A) B-mode ultrasound image of abdominal aorta. Lumen diameter (mm) was measured by Vevo 2100 (Visual Sonics Vevo Ultra Imaging System). B) Lumen diameter of the abdominal aorta. C) Pulse wave mode images of abdominal aorta. D) RI provides an estimate of the resistance offered by the abdominal aorta and can be calculated as (PSV − EDV)/EDV. Bars represent means ± sem (n=4). *P < 0.05 vs. WT and WT + Aza; ^†P < 0.05 vs. CBS.

Figure 5.

Aorta was extracted from experimental mice (WT, WT+Aza, CBS, and CBS+Aza) according to the protocol described in Materials and Methods. Aortic rings were mounted in a myobath containing Krebs solution. The rings were treated with Phe (A) and Ach (B) in a dose-dependent manner and SNP (C), as described in Materials and Methods (means±se; n = 4). *P < 0.05 vs. WT and WT+Aza; ^†P < 0.05 vs. CBS.

Figure 6.

Mason trichrome staining. A) Collagen is stained dark blue. (B) Mean ± sem percentage intensity of blue staining in the aorta (n=4). Original image, ×20. *P < 0.05 vs. WT and WT + Aza; ^†P < 0.05 vs. CBS.

Figure 7.

A) Picrosirius red staining for type I and III collagen (yellow and green represent type I and type III collagen, respectively). B, C) Mean ± sem percentage intensity of yellow (B) and green (C) in aorta. Original image, ×20. *P < 0.05 vs. WT and WT + Aza; ^†P < 0.05 vs. CBS.

Figure 8.

Immunohistochemistry. A, C) Protein expression of SAHH, Hcy, and MTHFR (A) and MMP9 and TIMP1 (C) was measured. Expression of MTHFR and SAHH is shown as green fluorescence; Hcy, MMP9, and TIMP1 as red fluorescence.
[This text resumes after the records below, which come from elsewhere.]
Lemma grows_current st st' r : grows st st' -> is_Some (current_version st r) -> is_Some (current_version st' r).
Proof.
  intros []. unfold current_version. destruct (r_kind r); rewrite !fmap_is_Some; intros [o Ho];
    first [eexists; by eapply lookup_weaken|by destruct (g_claims0 _ _ Ho) as (? & ? & _)|by destruct (g_challenges0 _ _ Ho) as (? & ? & _)].
Qed.

Lemma evaluation_ok_grows st st' k o : grows st st' -> evaluation_ok st k o -> evaluation_ok st' k o.
Proof. intros [] (? & ? & ? & ? & m & Hm & ?). repeat (split; [done|]). exists m. split; [|done]. by eapply lookup_weaken. Qed.

Lemma receipt_ok_grows st st' k o : grows st st' -> receipt_ok st k o -> receipt_ok st' k o.
Proof. intros [] (? & ? & ? & ? & e & He & ?). repeat (split; [done|]). exists e. split; [|done]. by eapply lookup_weaken. Qed.

Lemma license_ok_grows st st' k o : grows st st' -> license_ok st k o -> license_ok st' k o.
Proof.
  intros [] (? & ? & ? & c & Hc & ?). repeat (split; [done|]). destruct (g_claims0 _ _ Hc) as (c' & Hc' & [E _]).
  exists c'. by rewrite E.
Qed.

Lemma challenge_ok_grows st st' k o : grows st st' -> challenge_ok st k o -> challenge_ok st' k o.
Proof.
  intros [] (? & ? & ? & ? & c & Hc & ?). repeat (split; [done|]). destruct (g_claims0 _ _ Hc) as (c' & Hc' & [E _]).
  exists c'. by rewrite E.
Qed.

Lemma resolution_ok_grows st st' k o : grows st st' -> resolution_ok st k o -> resolution_ok st' k o.
Proof.
  intros [] (? & ? & ? & h & Hh & ?). repeat (split; [done|]). destruct (g_challenges0 _ _ Hh) as (h' & Hh' & [E _]).
  exists h'. by rewrite E.
Qed.

Lemma record_ok_grows st st' k r : grows st st' -> record_ok st k r -> record_ok st' k r.
Proof. intros Hg (? & ? & Hc). repeat (split; [done|]). by eapply grows_current. Qed.

(** ** What validation says *)

Lemma evidence_kinds l u : validate_evidence_refs l = Ok u -> Forall (fun r => r_kind r ∈ [MatchEvidence; EvaluationCommitment]) l.
Proof.
  unfold validate_evidence_refs. intros H. rinv. eapply try_fold_Forall; [|eassumption]. intros x ref x' Hc.
  unfold check_evidence_ref in Hc. rinv. bprop. match goal with H : _ || _ = true |- _ => apply orb_true_iff in H as [H|H] end; bprop; set_solver.
Qed.

Lemma claim_evidence_kinds p : claim_validate p = Ok tt ->
  Forall (fun r => r_kind r ∈ [MatchEvidence; EvaluationCommitment]) (cl_evidence_refs p).
Proof. unfold claim_validate. intros H. rinv. by eapply evidence_kinds. Qed.

Lemma claim_ok_grows st st' k o : grows st st' -> claim_ok st k o -> claim_ok st' k o.
Proof.
  intros Hg (? & ? & ? & ? & Hv & ? & ? & He & w & Hw & ?). repeat (split; [done|]). split.
  - pose proof (claim_evidence_kinds _ Hv) as Hk. apply Forall_forall. intros ref Hr. rewrite Forall_forall in He, Hk.
    eapply grows_live; eauto.
  - exists w. split; [|done]. eapply lookup_weaken; [exact Hw|apply Hg].
Qed.

(** ** Every step grows the state *)

Lemma resolved_claim_same p next claim : r_version (co_ref claim) <= r_version next ->
  same_claim claim (resolved_claim p next claim).
Proof. intros Hv. unfold resolved_claim. by destruct (re_decision p). Qed.

Lemma handled_grows st c st' : handled st c st' -> grows st st'.
Proof.
  destruct 1; split; cbn; try done; try (by apply insert_subseteq); try apply updates_refl, _;
    try (by apply updates_insert_new; [apply _|]).
  - eapply updates_insert; [apply _|eassumption|]. split; [done|]. cbn. lia.
  - eapply updates_insert; [apply _|eassumption|]. apply resolved_claim_same. cbn. lia.
  - eapply updates_insert; [apply _|eassumption|]. split; [done|]. cbn. lia.
Qed.

(** ** Every step keeps the invariant *)

(** Links do not change where claims, challenges and resolutions are only added to. *)
Lemma links_insert st st' : wf st -> rs_claims st ⊆ rs_claims st' -> rs_challenges st' = rs_challenges st ->
  rs_resolutions st' = rs_resolutions st ->
  map_Forall (claim_linked st') (rs_claims st) /\ map_Forall (challenge_linked st') (rs_challenges st') /\
  map_Forall (resolution_linked st') (rs_resolutions st').
Proof.
  intros W Hc Hh Hs. split; [|split].
  - intros k o Ho. destruct (wf_claim_links _ W k o Ho) as [? Hl]. split; [done|]. by rewrite Hh.
  - rewrite Hh. intros k o Ho. pose proof (wf_challenge_links _ W k o Ho) as Hl. unfold challenge_linked in *. rewrite Hs.
    destruct (ho_status o); [|done]. destruct Hl as (? & ? & c & Hcl & ?). repeat (split; [done|]). exists c.
    split; [|done]. by eapply lookup_weaken.
  - rewrite Hs. intros k o Ho. pose proof (wf_resolution_links _ W k o Ho) as Hl. unfold resolution_linked in *. by rewrite Hh.
Qed.

(** The predicates of a grown state, on the objects that were there. *)
Lemma wf_grown st st' : wf st -> grows st st' ->
  map_Forall (evaluation_ok st') (rs_evaluations st) /\ map_Forall (receipt_ok st') (rs_workload_receipts st) /\
  map_Forall (claim_ok st') (rs_claims st) /\ map_Forall (license_ok st') (rs_licenses st) /\
  map_Forall (challenge_ok st') (rs_challenges st) /\ map_Forall (resolution_ok st') (rs_resolutions st) /\
  map_Forall (record_ok st') (rs_applied_commands st).
Proof.
  intros W Hg. split_and!; (eapply map_Forall_impl; [apply W|]); intros k o;
    [by apply evaluation_ok_grows|by apply receipt_ok_grows|by apply claim_ok_grows|by apply license_ok_grows
    |by apply challenge_ok_grows|by apply resolution_ok_grows|by apply record_ok_grows].
Qed.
B, D) Bar graph representations of the immunohistochemistry images. The y axis represents the percentage change in mean ± sem intensity (n=4). Original image: Hcy, ×20; SAHH, MTHFR, MMP9, and TIMP1, ×10. *P < 0.05 vs. WT, WT + Aza, and CBS + Aza; ^†P < 0.05 vs. WT, WT + Aza, and CBS+Aza; ^ψP < 0.05 vs. WT and WT + Aza; ^‡P < 0.05 vs. WT and WT + Aza.

Figure 9.

Immunohistochemistry. A) Protein expression of DNMT1 is shown as green fluorescence. B) Bar graph representation of DNMT1 expression. The y axis represents the percentage change in mean ± sem intensity (n=4). Original image: ×10. *P < 0.05 vs. WT, WT + Aza, and CBS + Aza.

Figure 10.

Overall methylation analysis was measured using ELISA. Bar graphs represent mean ± sem percentage of 5-mC (n=4). *P < 0.05 vs. WT and WT + Aza; ^†P < 0.05 vs. CBS.

Figure 11.

Schematic representation of epigenetic regulation of aortic remodeling in hyperhomocysteinemia.